I am directed by Mr. ---- to say that he has so many requests to read ma.n.u.scripts that he is compelled to make it an invariable rule to decline.
”Secretary.”
So that hope is gone!
That letter--or rather the chain of thoughts which it brought me, made me feel ill to-night. ”So many requests!” ”An invariable rule!”
So many swarming millions, helpless, useless, dying unknown and unheeded.
And I am in the midst of them--helpless, unknown, and unheeded! And now that I have done my work, I can not find any one with faith enough--interest enough--even to look at it!
How could a man who is a poet--who writes things that stir the hearts of men--how could he send such an answer to such a letter as I wrote him? I do not think that _I_ shall ever send such an answer!
Or is it really true, then, that the world is such a thing that it closes the hearts even of poets? That his ardor and his consecration, his sympathy and love and trust--he gives all to the things of his dreams and never to the men and women he meets?
Oh how shall I find one--just one--warmhearted man!
I begin the trying of the publishers once more to-morrow.
September 2d.
I am in my sixth week! Two weeks of the money is nearly gone--I had to get another pair of shoes and a necktie and to have some things laundered twice. I have to be respectable now, I can not wash my own clothes at the faucet when no one is about.
My ”room” costs me seventy-five cents a week, and my food from a dollar and a half to two dollars. At the end of the seventh week I shall have over fifty dollars clear. I have made up my mind to give up the place at the end of that time. Twelve dollars is the most I ever earned, but I can't stand it longer than that.
I shall be clear for nearly four months, and that will surely put me safe until I have found a publisher. I would go away into the country again, only I must have books. I have nothing to write now.

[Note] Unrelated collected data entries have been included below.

Lemma sortedPrices_length (trades : list service.GrinexTrade) :
  List.length (sortedPrices trades)
  = List.length (service.parsedPrices trades).
Proof.
  symmetry. apply Permutation_length, sortedPrices_Permutation.
Qed.

Lemma sortedPrices_In (trades : list service.GrinexTrade) (p : float64) :
  In p (sortedPrices trades) <-> parsed_price trades p.
Proof.
  rewrite <- parsedPrices_In. split; apply Permutation_in.
  - apply Permutation_sym, sortedPrices_Permutation.
  - apply sortedPrices_Permutation.
Qed.

Lemma sortedPrices_StronglySorted (trades : list service.GrinexTrade) :
  StronglySorted
    (sort.not_after (sort.Reverse sort.Float64Slice_Less))
    (sortedPrices trades).
Proof.
  apply sort.Sort_StronglySorted, Reverse_swo, Float64Slice_Less_swo.
Qed.

(** The two indices used by [calculatePricesFromTrades] are in range
    where it uses them. *)
Lemma calculatePricesFromTrades_indices (trades : list service.GrinexTrade) :
  service.parsedPrices trades <> [] ->
  (0 < List.length (sortedPrices trades))%nat /\
  (List.length (sortedPrices trades) - 1
   < List.length (sortedPrices trades))%nat.
Proof.
  intros H. rewrite sortedPrices_length.
  destruct (service.parsedPrices trades); [ congruence | cbn; lia ].
Qed.
(** X23 (src/main_dev.py, chat_completion): a reply that a text-path
    request obtains from the gateway is a string, and the user is charged
    for it one request and as many tokens as the reply and the user content
    have words, the content of an upload included; the words are those of
    [str.split], the runs of characters between Unicode white space. *)
Theorem served_reply_is_charged gw request s c fn :
  takes_text_path cfg request s →
  PyDict.get (cache_key_of (model request) (message request) (file_name request))
             (response_cache s) = None →
  (chat_completion cfg P py_str gw request s).1 = Ok (ContentPayload c fn) →
  ∃ user text,
    session_user (request_session request) = Some user
    ∧ c = JStr text
    ∧ ∀ email,
        usage_of (chat_completion cfg P py_str gw request s).2 email
        = usage_of
            (increment_usage cfg (user_email user)
               (Z.of_nat (length (PyStr.split_ws text))
                + Z.of_nat (length (PyStr.split_ws (user_content_of P request)))) s)
            email.
Proof.
  intros (user & Huser & Hallowed & Htext) Hmiss Hreply.
  destruct (text_reply_charge gw request user s c fn Huser Hallowed Htext Hmiss Hreply)
    as (text & -> & Hcharge).
  by exists user, text.
Qed.

End Endpoint.

(** ** Signing in and out *)

Section SignIn.
Variable cfg : config.

(** X14 (src/auth_dev.py, auth_callback): a callback whose state is the
    one of the session and whose code Google exchanges for a profile, with
    an id that can be a dictionary key, signs the user in.  The redirect
    goes to [/]; the session holds the identity and no longer holds a
    state; the identity is filed in [users] under its id, by the one
    assignment made to [users]; it is an administrator exactly when the
    e-mail is the configured one; its usage is the counters the e-mail had.
    No counter changes, nor do sessions, cache or log. *)
Theorem callback_signs_the_user_in (g : google) (request : callback_request) (s : state)
    (code : string) (token_info access_token : json) (info : userinfo) :
  query_state request = session_oauth_state (callback_session request) →
  query_code request = Some code →
  code ≠ EmptyString →
  post_token g code = Ok token_info →
  Json.getitem token_info "access_token" = Ok access_token →
  get_userinfo g access_token = Ok info →
  Json.hashable (info_id info) = true →
  let out := auth_callback cfg g request s in
  let user := UserIdentity (info_id info) (info_email info)
                (default (JStr EmptyString) (info_name info))
                (default (JStr EmptyString) (info_picture info))
                (is_admin_user cfg (info_email info))
                (usage_of s (info_email info)) in
  out.1 = (RedirectResponse "/" 302, WebSession (Some user) None)
  ∧ require_auth out.1.2 = Ok user
  ∧ users out.2 = users s ++ [(info_id info, user)]
  ∧ (user_is_admin user = true ↔ info_email info = ADMIN_EMAIL cfg)
  ∧ (∀ email, usage_of out.2 email = usage_of s email)
  ∧ chat_sessions out.2 = chat_sessions s
  ∧ response_cache out.2 = response_cache s
  ∧ trace out.2 = trace s.
Proof.
  intros Hstate Hcode Hne Htoken Haccess Hinfo Hkey. cbv zeta.
  unfold auth_callback. rewrite bool_decide_eq_true_2 by done. simpl.
  rewrite Hcode. destruct code as [|c code]; [done|].
  unfold rbind. rewrite Htoken, Haccess, Hinfo.
  destruct (get_user_usage_frame (info_email info) s) as (Hu & _ & Hs & Hc & Hus & Ht).
  cbv zeta in *. unfold usage_of at 1 2 3.
  destruct (get_user_usage (info_email info) s) as [u s1]. simpl in *.
  rewrite Hkey. simpl.
  split_and!; try done.
  - by rewrite Hus.
  - apply is_admin_user_true.
  - intros email. rewrite <- Hu. by rewrite !usage_of_lookup.
Qed.

(** X15 (src/auth_dev.py, auth_callback): when the exchange with Google
    fails at any step (the token request, a token answer without
    [access_token], the profile request) the callback redirects to
    [/login?error=auth_failed]; the session, with its state, and the
    process-wide state are left as they were. *)
Theorem failed_exchange_signs_nobody_in (g : google) (request : callback_request)
    (s : state) (code : string) (e : exn) :
  query_state request = session_oauth_state (callback_session request) →
  query_code request = Some code →
  code ≠ EmptyString →
  (token_info <- post_token g code ;;
   access_token <- Json.getitem token_info "access_token" ;;
   get_userinfo g access_token)%py = Raise e →
  auth_callback cfg g request s
  = ((RedirectResponse "/login?error=auth_failed" 302, callback_session request), s).
Proof.
  intros Hstate Hcode Hne Hfail.
  unfold auth_callback. rewrite bool_decide_eq_true_2 by done. simpl.
  rewrite Hcode. destruct code as [|c code]; [done|]. by rewrite Hfail.
Qed.

(** X16 (src/auth_dev.py, login_google and auth_callback): [login_google]
    keeps the identity of the session and stores the state it was given;
    the callback that follows is turned away with [invalid_state] exactly
    when its [state] parameter is not that state. *)
Theorem issued_state_is_required (g : google) (session : web_session)
    (issued : string) (code returned : option string) (s : state) :
  let session' := (login_google cfg issued session).2 in
  let out := auth_callback cfg g (CallbackRequest code returned session') s in
  session_user session' = session_user session
  ∧ status_code (login_google cfg issued session).1 = 302
  ∧ (url out.1.1 = "/login?error=invalid_state" ↔ returned ≠ Some issued).
Proof.
  cbv zeta. split; [done|]. split; [done|].
  unfold auth_callback. simpl.
  destruct (decide (returned = Some issued)) as [->|Hne].
  - rewrite bool_decide_eq_true_2 by done. simpl.
    split; [|done]. intros Hurl. exfalso. revert Hurl.
    destruct code as [[|c code]|]; simpl; try done.
    by repeat case_match.
  - by rewrite bool_decide_eq_false_2.
Qed.
(** * MyCrypto: store provider, HD-wallet discovery sagas and persistence slice

    A shallow embedding of
      - [src/services/Store/StoreProvider.tsx] (the React store provider),
      - the persistence slice and its saga,
      - the base schema [SCHEMA_BASE],
    together with the HD-wallet workers exercised by
    [hdWallet.slice.test.ts].

    Part I holds the program; Part II its properties. *)

From stdpp Require Import gmap strings list fin_maps pretty.
From Stdlib Require Import ZArith.

Open Scope string_scope.
Open Scope Z_scope.
Open Scope list_scope.

(** * Part I: the program *)

(** ** Shared data model ([@types]) *)

Definition TAddress := string.
Definition TUuid := string.
Definition NetworkId := string.
Definition WalletId := string.

(** [AssetBalanceObject]: the per-account balance entry of a raw account. *)
Record AssetBalanceObject := mkAssetBalance {
  ab_uuid : TUuid;
  ab_balance : string;
  ab_mtime : Z
}.

Inductive ITxReceipt := TxReceipt (hash : string).

(** [IAccount]; [a_wallet] is [None] when the wallet id is [undefined]. *)
Record IAccount := mkAccount {
  a_address : TAddress;
  a_networkId : NetworkId;
  a_wallet : option WalletId;
  a_dPath : string;
  a_assets : list AssetBalanceObject;
  a_transactions : list ITxReceipt;
  a_favorite : bool;
  a_mtime : Z;
  a_uuid : TUuid
}.
(** * Schema layer of src/app/models.py

    The module declares SQLModel classes: persistent entities
    ([table=True]) and non-persistent request/response schemas
    ([table=False]).  The development below transcribes every class with
    the keyword arguments of each [Field(...)], gives the construction
    semantics that SQLModel attaches to such declarations, and proves the
    properties of the data-model specification against it.  The layer that
    stores the entities is not part of the module: where a property speaks
    of what is written and read back, the column store is modelled from the
    words of the specification (part Persistence). *)

From Stdlib Require Import ZArith NArith Ascii String List Bool Lia.
From stdpp Require Import base option list strings gmap.

Local Open Scope string_scope.
Local Open Scope Z_scope.

(** ** Enumerations (models.py, lines 9-23) *)

Inductive ReportType := INDUSTRY | COMPANY.
Inductive UserRole := ADMIN | OFFICIAL | VIEWER.
Inductive InteractionType := QUESTION | SUMMARY | ANALYSIS.

(** The three [str, Enum] classes. *)
Inductive enum_class := ReportType_cls | UserRole_cls | InteractionType_cls.

(** A member of one of the three enumerations. *)
Inductive enum_member :=
| EReportType (r : ReportType)
| EUserRole (r : UserRole)
| EInteractionType (i : InteractionType).

Definition ReportType_value (r : ReportType) : string :=
  match r with INDUSTRY => "industry" | COMPANY => "company" end.

Definition UserRole_value (r : UserRole) : string :=
  match r with ADMIN => "admin" | OFFICIAL => "official" | VIEWER => "viewer" end.

Definition InteractionType_value (i : InteractionType) : string :=
  match i with
  | QUESTION => "question" | SUMMARY => "summary" | ANALYSIS => "analysis"
  end.

Definition member_value (e : enum_member) : string :=
  match e with
  | EReportType r => ReportType_value r
  | EUserRole r => UserRole_value r
  | EInteractionType i => InteractionType_value i
  end.

Definition member_class (e : enum_member) : enum_class :=
  match e with
  | EReportType _ => ReportType_cls
  | EUserRole _ => UserRole_cls
  | EInteractionType _ => InteractionType_cls
  end.

(** Members in declaration order, as iterating the Enum class gives them. *)
Definition enum_members (c : enum_class) : list enum_member :=
  match c with
  | ReportType_cls => [EReportType INDUSTRY; EReportType COMPANY]
  | UserRole_cls => [EUserRole ADMIN; EUserRole OFFICIAL; EUserRole VIEWER]
  | InteractionType_cls =>
      [EInteractionType QUESTION; EInteractionType SUMMARY;
       EInteractionType ANALYSIS]
  end.

(** [Cls(s)]: the member whose value is [s], if any. *)
Definition enum_lookup (c : enum_class) (s : string) : option enum_member :=
  find (fun e => String.eqb (member_value e) s) (enum_members c).

(** ** Exact decimals

    Python's [decimal.Decimal] is a sign, a coefficient and a power of ten;
    its value is [(-1)^sign * coefficient * 10^exponent]. *)

Record Decimal := mkDecimal { dsign : bool; coefficient : N; exponent : Z }.

(** Number of decimal digits of the coefficient ([len(digit_tuple)]);
    zero has the one digit 0. *)
Fixpoint count_digits (fuel : nat) (n : N) : nat :=
  match fuel with
  | O => 1%nat
  | S k => if (n <? 10)%N then 1%nat else S (count_digits k (n / 10)%N)
  end.

Definition num_digits (n : N) : nat := count_digits (N.to_nat (N.size n)) n.

(** ** Regular expressions

    The fragment of Python's pattern language that models.py uses:
    character classes, literals, concatenation and [+]. *)

Inductive regexp :=
| RNever                                        (* matches nothing *)
| REps                                          (* matches the empty string *)
| RClass (ranges : list (ascii * ascii))        (* [lo-hi...] *)
| RCat (r1 r2 : regexp)
| RAlt (r1 r2 : regexp)
| RStar (r : regexp).

Definition RChar (c : ascii) : regexp := RClass [(c, c)].
Definition RPlus (r : regexp) : regexp := RCat r (RStar r).

Definition in_class (ranges : list (ascii * ascii)) (c : ascii) : bool :=
  existsb (fun '(lo, hi) =>
             (nat_of_ascii lo <=? nat_of_ascii c)%nat
             && (nat_of_ascii c <=? nat_of_ascii hi)%nat) ranges.

Fixpoint nullable (r : regexp) : bool :=
  match r with
  | RNever => false
  | REps => true
  | RClass _ => false
  | RCat r1 r2 => nullable r1 && nullable r2
  | RAlt r1 r2 => nullable r1 || nullable r2
  | RStar _ => true
  end.

(** Derivative of [r] by the character [c]. *)
Fixpoint deriv (c : ascii) (r : regexp) : regexp :=
  match r with
  | RNever => RNever
  | REps => RNever
  | RClass ranges => if in_class ranges c then REps else RNever
  | RCat r1 r2 =>
      if nullable r1
      then RAlt (RCat (deriv c r1) r2) (deriv c r2)
      else RCat (deriv c r1) r2
  | RAlt r1 r2 => RAlt (deriv c r1) (deriv c r2)
  | RStar r1 => RCat (deriv c r1) (RStar r1)
  end.

(** Match of the whole string. *)
Fixpoint full_match (r : regexp) (s : string) : bool :=
  match s with
  | EmptyString => nullable r
  | String c s' => full_match (deriv c r) s'
  end.

(** The string without its final newline, when it ends with one. *)
Fixpoint strip_final_newline (s : string) : option string :=
  match s with
  | EmptyString => None
  | String c EmptyString =>
      if Ascii.eqb c "010" then Some EmptyString else None
  | String c s' => String c <$> strip_final_newline s'
  end.

(** [re.match] of a pattern written [^...$]: in Python [$] stands at the
    end of the string and also just before a newline that ends it. *)
Definition regex_match (r : regexp) (s : string) : bool :=
  full_match r s
  || match strip_final_newline s with
     | Some s' => full_match r s'
     | None => false
     end.

(** [a-zA-Z0-9] *)
Definition alnum : list (ascii * ascii) :=
  [("a", "z"); ("A", "Z"); ("0", "9")]%char.

(** [^[a-zA-Z0-9_.+-]+@[a-zA-Z0-9-]+\.[a-zA-Z0-9-.]+$] (models.py, line 32) *)
Definition email_regex : regexp :=
  RCat (RPlus (RClass (alnum ++ [("_", "_"); (".", "."); ("+", "+"); ("-", "-")]%char)))
  (RCat (RChar "@")
  (RCat (RPlus (RClass (alnum ++ [("-", "-")]%char)))
  (RCat (RChar ".")
        (RPlus (RClass (alnum ++ [("-", "-"); (".", ".")]%char)))))).

(** ** Python values that flow through the schemas *)

#[warnings="-register-all"]
Inductive value :=
| VNone
| VBool (b : bool)
| VInt (z : Z)
| VStr (s : string)
| VDecimal (d : Decimal)
| VDatetime (t : Z)
| VEnum (e : enum_member)
| VList (l : list value)
| VDict (d : list (string * value))
| VFloat (mantissa exponent2 : Z).            (* [mantissa * 2^exponent2] *)

(** ** Field declarations *)

(** Type annotations used in models.py. *)
Inductive annotation :=
| TInt | TStr | TBool | TDatetime | TDecimal
| TEnum (c : enum_class)
| TList (a : annotation)
| TDict                                   (* Dict[str, Any] *)
| TOptional (a : annotation).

--Oh the heat of this dreadful city; sometimes it takes all my strength to bear that and my drudgery, and nothing else. When the night comes I am panting, and can only shut my eyes.
If I am kept here long, I tell you I shall never, as long as I live, be as strong and keen as I might have been.
So long as I was working, striving for an education, preparing myself, I could bear it. But now I have done all that I can do amid these surroundings. I cry out day and night, ”I have earned my freedom!”
September 6th.
He had no business to send me that answer! He had no business to send it!
I care not how many such requests he gets! Pain throbbed in that letter, hunger and agony were in it; and if he were a man he would have known it!